Lemma bank_handleFunctionCall env fc st :
  bank_grows st (fst (handleFunctionCall env fc st)).
Proof.
  unfold handleFunctionCall.
  destruct (String.eqb (fc_name fc) "set_expression").
  { destruct (fc_args fc); cbn [fst]; apply bank_same; rewrite ?respond_bank;
      destruct st; reflexivity. }
  destruct (String.eqb (fc_name fc) "set_sticker").
  { destruct (fc_args fc); cbn [fst]; apply bank_same; rewrite ?respond_bank;
      destruct st; reflexivity. }
  destruct (String.eqb (fc_name fc) "display_thought").
  { destruct (fc_args fc) as [args|]; cbn [fst]; [|now apply bank_same].
    cbn zeta. cbn [thought_type].
    destruct (is_str (args !! "type"%string) "image"
              || is_str (args !! "type"%string) "generated") eqn:E.
    - exists [mkThought (args !! "type"%string) (args !! "content"%string) (dateNow env)].
      split; [rewrite respond_bank; destruct st; reflexivity|].
      constructor; [exact E|constructor].
    - apply bank_same. rewrite respond_bank. destruct st; reflexivity. }
  destruct (String.eqb (fc_name fc) "execute_javascript").
  { destruct (fc_args fc) as [args|]; cbn [fst].
    - destruct (runFunction env (args !! "code"%string)); cbn [fst]; apply bank_same;
        rewrite ?respond_bank; reflexivity.
    - apply bank_same. now rewrite respond_bank. }
  destruct (String.eqb (fc_name fc) "update_face_css").
  { destruct (fc_args fc); cbn [fst]; apply bank_same; rewrite ?respond_bank;
      destruct st; reflexivity. }
  destruct (String.eqb (fc_name fc) "toggle_vision").
  { destruct (fc_args fc) as [args|]; cbn [fst]; [|now apply bank_same].
    destruct (is_str (args !! "type"%string) "none"); cbn [fst]; apply bank_same;
      rewrite ?respond_bank; destruct st; reflexivity. }
  cbn [fst]. apply bank_same. now rewrite respond_bank.
Qed.

Lemma bank_dispatchToolCall env message calls st :
  bank_grows st (fst (dispatchToolCall env message calls st)).
Proof.
  revert st. induction calls as [|fc calls IH]; intros st; cbn [dispatchToolCall].
  - now apply bank_same.
  - pose proof (bank_handleFunctionCall env fc st) as H.
    destruct (handleFunctionCall env fc st) as [st1 []]; cbn [fst] in *.
    + eapply bank_trans; [exact H|apply IH].
    + assumption.
    + eapply bank_trans; [exact H|]. apply bank_same. destruct st1; reflexivity.
Qed.

Lemma bank_outcome env st2 st' :
  message_outcome env st2 st' -> memoryBank st' = memoryBank st2.
Proof. intros []; rewrite ?stopAllAudio_eq; reflexivity. Qed.

Lemma bank_afterCalls env message (r : AppState * Control) (st : AppState) :
  bank_grows st (fst r) -> bank_grows st (afterCalls env message r).
Proof.
  intros H. eapply bank_trans; [exact H|].
  apply bank_same, (bank_outcome env), afterCalls_outcome.
Qed.
(* ===== verification/Prelude.v ===== *)
(** * Crane-scheduler: a Rocq model of the scheduler plugins and the annotator

    crane-scheduler extends the Kubernetes scheduler with load awareness. Its two programs meet
    in the annotations of nodes and deployments:

    - the annotator (pkg/controller/annotator, started by cmd/controller) queries Prometheus and
      writes "value,timestamp" annotations on nodes and deployments, counts recent pod bindings in
      a bounded heap and writes the node's hot value, and keeps per-node deltas of predicted usage
      as pods come and go;
    - the scheduler plugins (pkg/plugins) read them: Dynamic filters and scores nodes by load and
      hot value, ApplicationResourceAware predicts a node's usage with the pod's deployment added,
      and NodeResourceTopologyMatch places guaranteed pods on NUMA zones.

    ** Files and the code they model

    - Prelude: panics ([go]), errors ([result]), 64-bit integers, the loop that stops at the first
      hit ([scan]), sums, tactics and the hint database [crane].
    - GoStrings, GoFloat, GoTime, GoHeap: what the program uses of the Go library (strings and
      strconv, float64 as IEEE binary64 of the Standard Library's SpecFloat, time.Parse, Format
      and Date on the civil calendar, container/heap). GoMemory: a heap of variables, pointers into
      structs and arrays, slices, new, make and copy, for the code that is about sharing.
      GoFloatOrder: rounding is monotone and correct, and five decimals give a float back.
      GoDecimal: sums of five-decimal numbers up to a thousand million are exact.
    - K8s: the fields of API objects the program reads; the interfaces of the libraries that are
      not in the repository as type classes ([QuantityLib], [ResourceLib], [ScoreLib],
      [TopologyNames], [TopologyCodec], [PodKeys], [SortSlice]) with one concrete instance each
      for examples; requests to the API server and the [io] monad that records them.
    - Policy, Config: policy types and the v1alpha1 conversions (pkg/plugins/apis/policy,
      pkg/utils/policyfile.go), plugin arguments with their defaults and conversions
      (pkg/plugins/apis/config). Schemes: what both packages register, and the two schemes, against
      the class [SchemeLib]. DeepCopy: the generated deep copies of all five packages, a Module
      per package. Conversions: the v1alpha1 conversions over pointers and slices.
    - Options: cmd/controller/app, the annotator's options, flags and configuration, and its
      process with the callbacks of the leader election. Metrics: pkg/plugins/metrics, against the
      class [MetricsRegistry]. Programs: cmd/scheduler and cmd/controller, with the plugins'
      factories and what kube-scheduler makes of them for its profiles.
    - Utils: pkg/utils/utils.go. Binding: pkg/controller/annotator/binding.go. HotValue: the loop
      that plugins.go and node.go share.
    - Dynamic: pkg/plugins/dynamic; ScoreOrder: its Score as a function of the loads; Burst: a
      scheduler that goes by its Score while many pods arrive, as a state machine. AppAware:
      pkg/plugins/applicationresourceaware.
    - TopologyCache, Topology, TopologyPlugin: pkg/plugins/noderesourcetopology (cache.go;
      helper.go; plugin.go, filter.go, scorer.go, reserver.go and binder.go). TopologyCycle: a
      cluster that schedules with this plugin, as a state machine: pods are filtered on a
      snapshot, reserved, bound or rolled back, deleted, and assumptions expire.
    - Prometheus: pkg/controller/prometheus; the interface is the class [PromClient], against
      which the annotator is modelled, and [promClient] its implementation.
    - AnnotatorQueue, AnnotatorNode, AnnotatorEvent, AnnotatorApp: pkg/controller/annotator
      (utils.go and the queue loops; node.go; event.go; deployment.go, pod.go and controller.go).
      AnnotatorSystem: the node, event, pod and reset workers as a transition system over what
      the API server stores for the nodes, the node queue and the clock, composed with the
      reading side. AnnotatorDeltas: its deltas as a ledger, specified per pod event and per
      reset; DeltaUnits: the ledger in integers. AnnotatorDeployments: the annotations of the
      deployments added to the state, in all the versions an informer may show.
      AnnotatorWorkers: the pools of goroutines that run each controller's loop on a queue (the
      class [WorkQueue]), one request a step. HotValues: the stores of bindings of the scheduler
      and of the annotator side by side.

    ** Conventions

    Definitions keep the names of the code. A function that can panic returns [go]; one that
    returns an error returns [result]; one that talks to the API server returns [io], the list of
    requests it sent and then its result or panic. Messages keep their format and arguments.
    Integers are Z, wrapped with [wrap64] where the code adds, subtracts or multiplies values it
    does not bound. The conversion of a float out of range to an integer depends on the target and
    is the parameter [oob]. Times are nanoseconds since the epoch; an operation takes its clock
    reading as an argument, and a loop that reads the clock every round takes a function of the
    round, so that the theorems hold for any progress of time, and for any interleaving of other
    goroutines between two locked sections ([recs i], [observe]). Operations that hold a lock for
    their whole body are atomic steps. Go's iteration order over maps is an argument or does not
    matter to the result, which is then proved.

    Recursion is structural, with two exceptions that take fuel: the loops of container/heap run
    with as much fuel as the heap has elements, since every round moves one level, and the
    collector of bindings runs with one more round than the store has bindings, since every round
    pops one; [heap_Pop_spec], [heap_Push_spec] and [gc_loop_spec] prove this is enough.

    ** What the theorems show

    - The two programs together: in every interleaving of the workers, when [Filter] rejects a node
      a turn in the log of the run asked Prometheus for that metric of that node and was answered a
      usage above the threshold, not longer ago than the active duration
      ([rejection_was_measured]); after a tick the workers empty the queue and every metric is
      written again with what Prometheus answered since, as long as finitely many turns fail
      ([annotations_refreshed], [turns_counted]). The hot value each computes is the same once the
      events have arrived ([hot_values_agree]). When the application plugin rejects a node, the
      usages of the node and of the deployment are answers in the logs of the run, and so is every
      usage charged to it ([app_rejection_was_measured], [booked_usages_measured]).
    - Deltas over time: pod events and resets refine a ledger that books an event at once
      ([deltas_refine]), which is what the application plugin then charges
      ([app_filter_charges_events]), in exact decimal arithmetic ([deltas_exact]); a usage that
      has expired is not booked ([expired_usage_unbooked]), and two pod workers with the same
      cached node lose an event ([stale_node_loses_event]).
    - Workers: no key is processed by two workers at once ([one_worker_per_key]), and the
      overlapping turns of the node workers leave what the same turns leave one after the other
      ([overlapping_turns_serialize]).
    - The NUMA plugin over time: no zone is granted more CPU than it has, whatever pods come and go
      ([no_overcommit]), because what [initializeNodeWrapper] charges is what was granted
      ([account_is_grants]); states stay well formed ([cycle_states_typed]), nodes may be filtered
      in any order ([filters_any_order]), and the two conditions on the actions cannot be dropped
      (the two runs of [annotation_and_expiry_overcommit]).
    - Annotations: what the annotator writes the scheduler reads back, until it expires
      ([annotation_roundtrip]); ranges merge position by position and parse back
      ([MergeUsageRange_roundtrip], [queryRange_roundtrip], [pod_reconcile_delta]).
    - Decisions: exactly when [Filter] of the three plugins rejects, and which reason or zone it
      names ([Filter_decides], [Filter_predicts], [Filter_aware]); exact scores and their bounds
      ([Score_value], [Score_in_bounds], [Score_after_Filter]); a node with lower usages and hot
      value scores at least as much, in float64 as it is rounded ([Score_prefers_idle]). Over a
      burst of pods the score of a node is its usage's less the hot value of exactly the pods bound
      to it, which spreads them: no node that got a pod falls behind another one by more than ten
      per policy and bind under way ([burst_spreads]).
    - Stores: the heap of bindings refines a bag and the assumption cache refines one map, over
      any sequence of operations ([run_refines], [cache_refines]); runs never panic and stay
      bounded ([run_safe]); counts are exact while the heap is large enough ([run_count_exact],
      [annotator_counts_exact]).
    - NUMA accounting: CPU is spread exactly ([assign_spreads_cpu]), zones are charged with what
      pods hold ([initialize_accounts]), reservations can be undone and persisted
      ([Reserve_Unreserve], [PreBind_roundtrip]).
    - Controllers: no queue item is lost ([node_item_requeued], [deployment_item_requeued]), a
      scheduled event becomes one binding ([reconcile_scheduled]), the daily reset removes exactly
      the deltas ([delta_reset_removes]).
    - Panics and slips of the code: [GetLocalTime_no_zone_panics], [Score_zero_count_panics],
      [Score_weightless_wraps], [assign_scalar_panics], [zone_memory_is_cpu],
      [empty_answer_written], [unknown_resource_rejects], [AddBinding_size_zero_panics],
      [deployment_malformed_requeued], [zero_period_panics]; a plugin that registers a metric can
      be made once in a process ([plugins_made_once]).
    - Plumbing: deep copies share nothing with their originals ([copies_independent]), converted
      policies share their lists with theirs ([conversions_share]), decoding
      runs the defaults and conversions of its version, when the scheme has no other type under one
      of the kinds, which panics ([registered_decoders]), and the annotator runs only as the leader
      when it is asked to elect one ([annotates_as_leader]).

    ** Not modelled

    Logging and the values of the metrics; informers, listers, work queues, tickers and cron, which
    are libraries (their answers are arguments, what is added to a queue is a result); the parsing
    of the command line; kube-scheduler's own command. The conversions of the plugins' arguments are
    by value.
    White space in event messages is ASCII.

    In AnnotatorSystem the steps are atomic: a worker's requests are served in the order sent,
    before another worker's turn. For the node workers this loses nothing
    ([overlapping_turns_serialize]); for the pod workers it does not, and AnnotatorDeltas asks that
    a pod worker's cached node has caught up with the deltas, which [stale_node_loses_event] shows
    is needed. Its other hypothesis, that cached usages are plain text, holds in every run of
    AnnotatorDeployments ([cluster_run_delta]), where others may change and delete deployments but
    set no usage, and the deployment workers' turns overlap, one deployment a step. Times are those with a
    four-digit year outside the hours at which the zone's offset changes ([fine]). What a lister
    answers, which may be stale, and what Prometheus and the server answer, are chosen at every
    step, and each turn of a node worker and each call of a deployment worker is recorded with
    those choices in the log of the state, which no step reads. The server applies a JSON patch as
    RFC 6902 says ([JSONPatchServer]: a replacement or a removal needs the key to be there) and may
    refuse any request; a step in which the worker is told that a patch succeeded that the server
    could not apply does not exist. The nodes themselves are neither created nor deleted in these
    runs. In TopologyCycle the scheduler's cycles do not overlap, as in kube-scheduler, while binds
    do.

    ** Plan

    What is left is small: the life of the policy file, which the programs read once. The rest of
    the code that is not covered imports packages, logs, and asserts that a plugin implements its
    interfaces. *)

From Stdlib Require Export ZArith Lia Ascii String.
From stdpp Require Export base tactics numbers list strings gmap sorting.
Lemma special_num (neg : bool) s :
  numeric_head s = true -> special ((if neg then "-" else "") ++ s) = None.
Proof.
  intros Hs. unfold special.
  assert (drop_sign ((if neg then "-" else "") ++ s) = (neg, s)) as ->.
  { destruct neg; simpl; [done|by apply drop_sign_num]. }
  destruct s as [|c s]; [done|]. simpl in Hs. cbn [lower_eq].
  rewrite (num_char_not_letter c 105) by (done || lia). simpl.
  destruct neg; simpl; [done|].
  rewrite (num_char_not_letter c 110) by (done || lia). done.
Qed.

(** A plain decimal [I.F] reads as the integer of its digits scaled by its fraction length. *)
Lemma read_float_decimal (neg : bool) I F :
  all_digits I = true -> I <> "" -> all_digits F = true ->
  read_float ((if neg then "-" else "") ++ I ++ String "." F)
  = Some (dec_to_f64 neg (undec (undec 0 I) F) (- Z.of_nat (String.length F))).
Proof.
  intros HI HI0 HF. unfold read_float.
  assert (numeric_head (I ++ String "." F) = true) as Hh.
  { destruct I as [|c I]; [done|]. simpl in *. unfold num_char.
    by apply andb_true_iff in HI as [-> _]. }
  assert (drop_sign ((if neg then "-" else "") ++ I ++ String "." F)
          = (neg, I ++ String "." F)) as ->.
  { destruct neg; simpl; [done|by apply drop_sign_num]. }
  assert (all_num (I ++ String "." F) = true) as Hall.
  { rewrite all_num_app, all_digits_all_num by done. simpl. by apply all_digits_all_num. }
  assert (match I ++ String "." F with
          | String z (String x (String y r)) =>
              if Ascii.eqb z "0" && is_lower x 120 then (true, String y r)
              else (false, I ++ String "." F)
          | _ => (false, I ++ String "." F)
          end = (false, I ++ String "." F)) as ->.
  { revert Hall. generalize (I ++ String "." F).
    intros [|z [|x [|y r]]] Hz; try done. cbn [all_num] in Hz. breflect.
    rewrite (num_char_not_letter x 120) by (done || lia). by rewrite andb_false_r. }
  rewrite scan_mant_decimal by done. done.
Qed.
Lemma MergeUsageRange_roundtrip_witness :
  exists s, MergeUsageRange "0.5|1" "0.25|2" MergeTypeAdd = Ret (Ok s) /\
    ParseRangeMetricsByString s
    = Ok (List.map round5 (zip_with fadd (effective_deltas ux_ds ux_ws) ux_ws)) /\
    length (zip_with fadd (effective_deltas ux_ds ux_ws) ux_ws) = length ux_ws.
Proof.
  apply (MergeUsageRange_roundtrip fadd MergeTypeAdd "0.5|1" "0.25|2" ux_ds ux_ws).
  - left. split; reflexivity.
  - discriminate.
  - vm_compute. reflexivity.
  - vm_compute. reflexivity.
  - vm_compute. repeat constructor.
Defined.

Lemma GetLocalTime_no_zone_panics_witness :
  PatchNodeAnnotation
    {| env_TZ := "Nowhere"; env_CRANE_SYSTEM_NAMESPACE := ""; LoadLocation := fun _ => None |}
    (fun _ => None) 0 ux_node "cpu" "1"
  = ([], Panic "time: missing Location in call to Time.In").
Proof. apply GetLocalTime_no_zone_panics. reflexivity. Defined.

End Witnesses.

══════════════════════════════

WORK INSTRUCTIONS —
From the entries above, print the lines beginning at the one with "which the annotator" and stopping after the one with "AnnotatorSystem: the node, event, pod", exactly as written and with nothing else.

EXPECTED ANSWER —
      which the annotator is modelled, and [promClient] its implementation.
    - AnnotatorQueue, AnnotatorNode, AnnotatorEvent, AnnotatorApp: pkg/controller/annotator
      (utils.go and the queue loops; node.go; event.go; deployment.go, pod.go and controller.go).
      AnnotatorSystem: the node, event, pod and reset workers as a transition system over what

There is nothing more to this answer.